It is customary, especially on the left, to define the United States as an empire. The description conflicts with the traditional meaning of the term, i.e. “a political body headed by a sovereign bearing the title of emperor, and made up of other state entities (kingdoms, principalities, nations, etc.), all subordinate to the central authority.” Regardless of the less imperial aspect of Joe Biden, Donald Trump and others, the real problem with definition is territorial extension, given that the United States is decidedly a unitary country from a geographical point of view.
However, the United States directly owns small (mostly very small) “Overseas Territories”. The largest (the only one with a large size) is the island of Puerto Rico (in English, editor). It has a population of 3.3 million and is located in the Atlantic Ocean at the edge of the Caribbean Sea, as well as the US Virgin Islands (population 87,000).
The other territories, as well as the islands, are located instead in the Pacific Ocean: Guam (154,000 inhabitants), the Northern Mariana Islands (47,000) and American Samoa (50,000).
In addition to the common nationality, all these small, scattered territories were united by another common characteristic: the population is in sharp decline, and it is not clear why. In two cases, the Virgin Islands and American Samoa, there is a close twin with which an immediate comparison can be made: the British Virgin Islands and independent Samoa. Between 2010 and 2020, the US Virgin Islands lost 18% of its population, while the BVI population grew by 9%. American Samoa’s population fell by 11%, while independent Samoa gained 7%…

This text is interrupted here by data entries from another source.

(** An indexer over three entity types that looks at the literal tags: a
    type is present when one of its inside-span tags is. *)
Definition literal_indexer : LabelIndexer := {|
  get_num_tags := 3;
  get_tag := fun k => list_get ["PER"; "LOC"; "ORG"] k;
  index := fun tags =>
    [bool_decide ("I-PER" ∈ tags); bool_decide ("I-LOC" ∈ tags);
     bool_decide ("I-ORG" ∈ tags)];
|}.

(** The reader with [tag_label="ner"], IOB1 coding, no feature labels. *)
Definition ner_reader (L : Z) (convert_numbers : bool)
  : WeakConll2003DatasetReader := {|
  tag_label := Some "ner";
  feature_labels := ∅;
  coding_scheme := "IOB1";
  max_sentence_length := L;
  label_indexer := Some literal_indexer;
  convert_numbers := convert_numbers;
  _mask_set := ∅;
|}.

(** One document start, one sentence of five words in four columns. *)
Definition corpus_john : list string :=
  ["-DOCSTART- -X- O O" +:+ nl; nl;
   "John NNP I-NP I-PER" +:+ nl;
   "Smith NNP I-NP I-PER" +:+ nl;
   "lives VBZ I-VP O" +:+ nl;
   "in IN I-PP O" +:+ nl;
   "Paris NNP I-NP I-LOC" +:+ nl;
   nl].

(** Two words in three columns, the second a number. *)
Definition corpus_year : list string :=
  ["In IN O" +:+ nl; "2003 CD O" +:+ nl].

(** A good sentence, then one whose second line has only two columns. *)
Definition corpus_short_line : list string :=
  ["Hello UH O" +:+ nl; nl; "Big JJ I-ORG" +:+ nl; "Corp NNP" +:+ nl].

(** An entity type that itself contains "I-". *)
Definition corpus_scifi : list string :=
  ["Dune NNP I-SCI-FI" +:+ nl; "rocks VBZ O" +:+ nl].

(** A batch of two instances over three tag types; the second instance
    has no prediction bit set. *)
Definition outputs_demo : Classifier.Outputs := {|
  Classifier.mask := [[1; 1]; [1; 0]]%Z;
  Classifier.preds := [[1; 0; 1]; [0; 0; 0]]%Z;
  Classifier.log_probs := [[-0.1; -5.0; -0.3]; [-4.0; -5.0; -6.0]]%float;
  Classifier.attentions := {|
    Classifier.shape_last := 3;
    Classifier.data3 :=
      [[[0.5; 0.25; 0.125]; [0.5; 0.75; 0.875]];
       [[1.0; 1.0; 1.0]; [0.0; 0.0; 0.0]]]%float |};
|}.

(** What [decode] gives on [outputs_demo] when [np.exp] is read as the
    identity. *)
Definition decoded_demo : Classifier.Decoded := {|
  Classifier.d_preds :=
    [[("PER", -0.1); ("ORG", -0.3)]; [("O", 1)]]%float;
  Classifier.d_attentions :=
    [[("PER", [0.5; 0.5]); ("LOC", [0.25; 0.75]); ("ORG", [0.125; 0.875])];
     [("PER", [1.0]); ("LOC", [1.0]); ("ORG", [1.0])]]%float;
|}.

(** The runs of the reader used below. *)
Definition run_john : state * res (list Instance) :=
  _read (ner_reader 2 false) "train.txt" corpus_john initial.

Definition run_john_unsplit : state * res (list Instance) :=
  _read (ner_reader (-1) false) "train.txt" corpus_john initial.

Definition run_year : state * res (list Instance) :=
  _read (ner_reader 1 true) "train.txt" corpus_year initial.

(** Readers with other tag labels, feature labels and coding schemes; the
    word "in" is masked. *)
Definition reader_with (tag_label : option string)
    (feature_labels : gset string) (coding_scheme : string) (L : Z)
  : WeakConll2003DatasetReader := {|
  Reader.tag_label := tag_label;
  Reader.feature_labels := feature_labels;
  Reader.coding_scheme := coding_scheme;
  max_sentence_length := L;
  Reader.label_indexer := None;
  Reader.convert_numbers := false;
  _mask_set := {[ "in" ]};
|}.

(** The five lines of the sentence of [corpus_john]. *)
Definition sentence_john : list string :=
  ["John NNP I-NP I-PER" +:+ nl;
   "Smith NNP I-NP I-PER" +:+ nl;
   "lives VBZ I-VP O" +:+ nl;
   "in IN I-PP O" +:+ nl;
   "Paris NNP I-NP I-LOC" +:+ nl].

(** A file without a sentence. *)
Definition corpus_dividers : list string :=
  ["-DOCSTART- -X- O O" +:+ nl; nl].

Definition run_ner_feature : state * res (list Instance) :=
  _read (reader_with (Some "ner") {[ "ner" ]} "IOB1" 2) "train.txt"
    corpus_john initial.

(** [format(x, "2.2f")] on the weights of the sample predictions. *)
Definition format_sample (x : num) : res string :=
  match x with
  | PyFloat f =>
      if PrimFloat.eqb f 0.5 then Ok "0.50"
      else if PrimFloat.eqb f 0.25 then Ok "0.25"
      else Raise (ValueError "not a weight of the samples")
  | PyInt _ => Raise (ValueError "not a weight of the samples")
  end.

(** A prediction of two words, and one with a weight too few. *)
Definition prediction_john : Webpage.Prediction string := {|
  Webpage.p_text := ["John"; "lives"];
  Webpage.p_attn := [PyFloat 0.5; PyFloat 0.25];
  Webpage.p_pred := "PER";
  Webpage.p_gold := "PER";
  Webpage.p_pred_labels := ["B-PER"; "O"];
  Webpage.p_gold_labels := ["I-PER"; "O"];
|}.
Lemma itoa_fuel_spec fuel n : 0 <= n < 10 ^ Z.of_nat fuel -> (0 < fuel)%nat ->
  undigits (itoa_fuel fuel n) = Some n /\ itoa_fuel fuel n <> [] /\
  forallb is_digit (itoa_fuel fuel n) = true /\
  (1 <= List.length (itoa_fuel fuel n) <= fuel)%nat /\
  (forall c l, itoa_fuel fuel n = c :: l -> l <> [] -> c <> "0"%char).
Proof.
  revert n. induction fuel as [|fuel IH]; intros n Hn Hf; [lia|]. cbn [itoa_fuel].
  destruct (Z.ltb_spec n 10) as [L|L].
  - split_and!; [|done| |cbn; lia..|].
    + change [digit n] with ([] ++ [digit n]). unfold undigits. rewrite undigits_from_app. cbn [undigits_from].
      cbn [mbind option_bind]. rewrite is_digit_digit, b2z_digit by lia. f_equal. lia.
    + cbn [forallb]. by rewrite is_digit_digit by lia.
    + by intros c l [= <- <-].
  - assert (Hd : 0 <= n / 10 < 10 ^ Z.of_nat fuel).
    { rewrite Nat2Z.inj_succ, Z.pow_succ_r in Hn by lia. split; [euclid|]. apply Z.div_lt_upper_bound; lia. }
    destruct fuel as [|fuel]; [cbn in Hd; euclid|].
    destruct (IH (n / 10) Hd) as (H1 & H2 & H3 & H4 & H5); [lia|]. set (k := itoa_fuel (S fuel) (n / 10)) in *.
    assert (0 <= n mod 10 < 10) by euclid.
    split_and!.
    + unfold undigits in *. rewrite undigits_from_app, H1. cbn [mbind option_bind]. rewrite is_digit_digit, b2z_digit by lia. f_equal. euclid.
    + by destruct k.
    + rewrite forallb_app, H3. cbn [forallb]. by rewrite is_digit_digit.
    + rewrite length_app. cbn [List.length]. lia.
    + rewrite length_app. cbn [List.length]. lia.
    + intros c l E Hl. destruct k as [|c' k'] eqn:Ek; [done|]. injection E as <- E.
      destruct k' as [|d k'']; [|by eapply H5].
      (* a single digit: the quotient, which is at least 1 *)
      intros ->. change (undigits ["0"%char]) with (Some 0) in H1. injection H1 as H1. euclid.
Qed.

Lemma itoa_spec n : 0 <= n < 2 ^ 64 ->
  undigits (itoa n) = Some n /\ itoa n <> [] /\ forallb is_digit (itoa n) = true /\
  1 <= blen (itoa n) <= 20 /\ (forall c l, itoa n = c :: l -> l <> [] -> c <> "0"%char).
Proof.
  intros H. destruct (itoa_fuel_spec 20 n) as (H1 & H2 & H3 & H4 & H5); [lia|lia|].
  unfold itoa, blen. split_and!; try done; lia.
Qed.

Lemma parse_itoa bits n : 0 <= n < 2 ^ bits -> bits <= 64 -> parse_uint bits (itoa n) = Some n.
Proof.
  intros H Hb. assert (2 ^ bits <= 2 ^ 64) by (apply Z.pow_le_mono_r; lia).
  destruct (itoa_spec n) as (H1 & H2 & _); [lia|]. unfold parse_uint. destruct (itoa n) as [|c l] eqn:E; [done|].
  rewrite H1. cbn [mbind option_bind]. by rewrite (proj2 (Z.ltb_lt _ _)) by lia.
Qed.

(** Decimal text without a leading zero is what [Itoa] prints. *)
Lemma undigits_bounds l n : undigits l = Some n -> 0 <= n < 10 ^ blen l.
Proof.
  revert n. induction l as [|c l IH] using rev_ind; intros n; [intros [= <-]; unfold blen; cbn; lia|].
  unfold undigits in *. rewrite undigits_from_app. destruct (undigits_from 0 l) as [k|]; [|done].
  cbn [mbind option_bind]. destruct (is_digit c) eqn:E; [|done]. intros [= <-]. specialize (IH _ eq_refl).
  unfold is_digit, in_range in E. change (b2z "0") with 48 in E. change (b2z "9") with 57 in E. bool_prop.
  unfold blen in *. rewrite length_app, Nat2Z.inj_add, Z.pow_add_r by lia. change (10 ^ Z.of_nat (List.length [c])) with 10. nia.
Qed.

Not even the most miserable states in the continental United States (West Virginia, which is losing 3.2% of its population, and Mississippi, which is losing 0.2%) go that far. In any case, the US population, at about 334 million, continues to grow overall.
What do those miserable American islands compare to their neighbors who, on the other hand, seem to be in perfect health? It’s dangerous to rely on one simple explanation, but one common factor stands out: the United States islands (with the only, limited exception of Puerto Rico) don’t count for cabbage. It is far, invisible and insignificant from the political and media point of view.
The fact is that its decline seems to have many points in common with those of the vast, almost empty interior of the United States, the region of the endless plains, deserts and forests in which the inhabitants of the coasts so rich in the country live. Describe sufficiently by the phrase “a country over which it flies”, i.e., “a territory over which it flies” while passing from one important coast to another …
In short, the territory of the US islands is likely to be in crisis because in a country that is primarily governed by economic criteria and more than 80% of its population is “urban”, it is as if they are functionally “rural”. So it will be of little or no value and no one cares about it.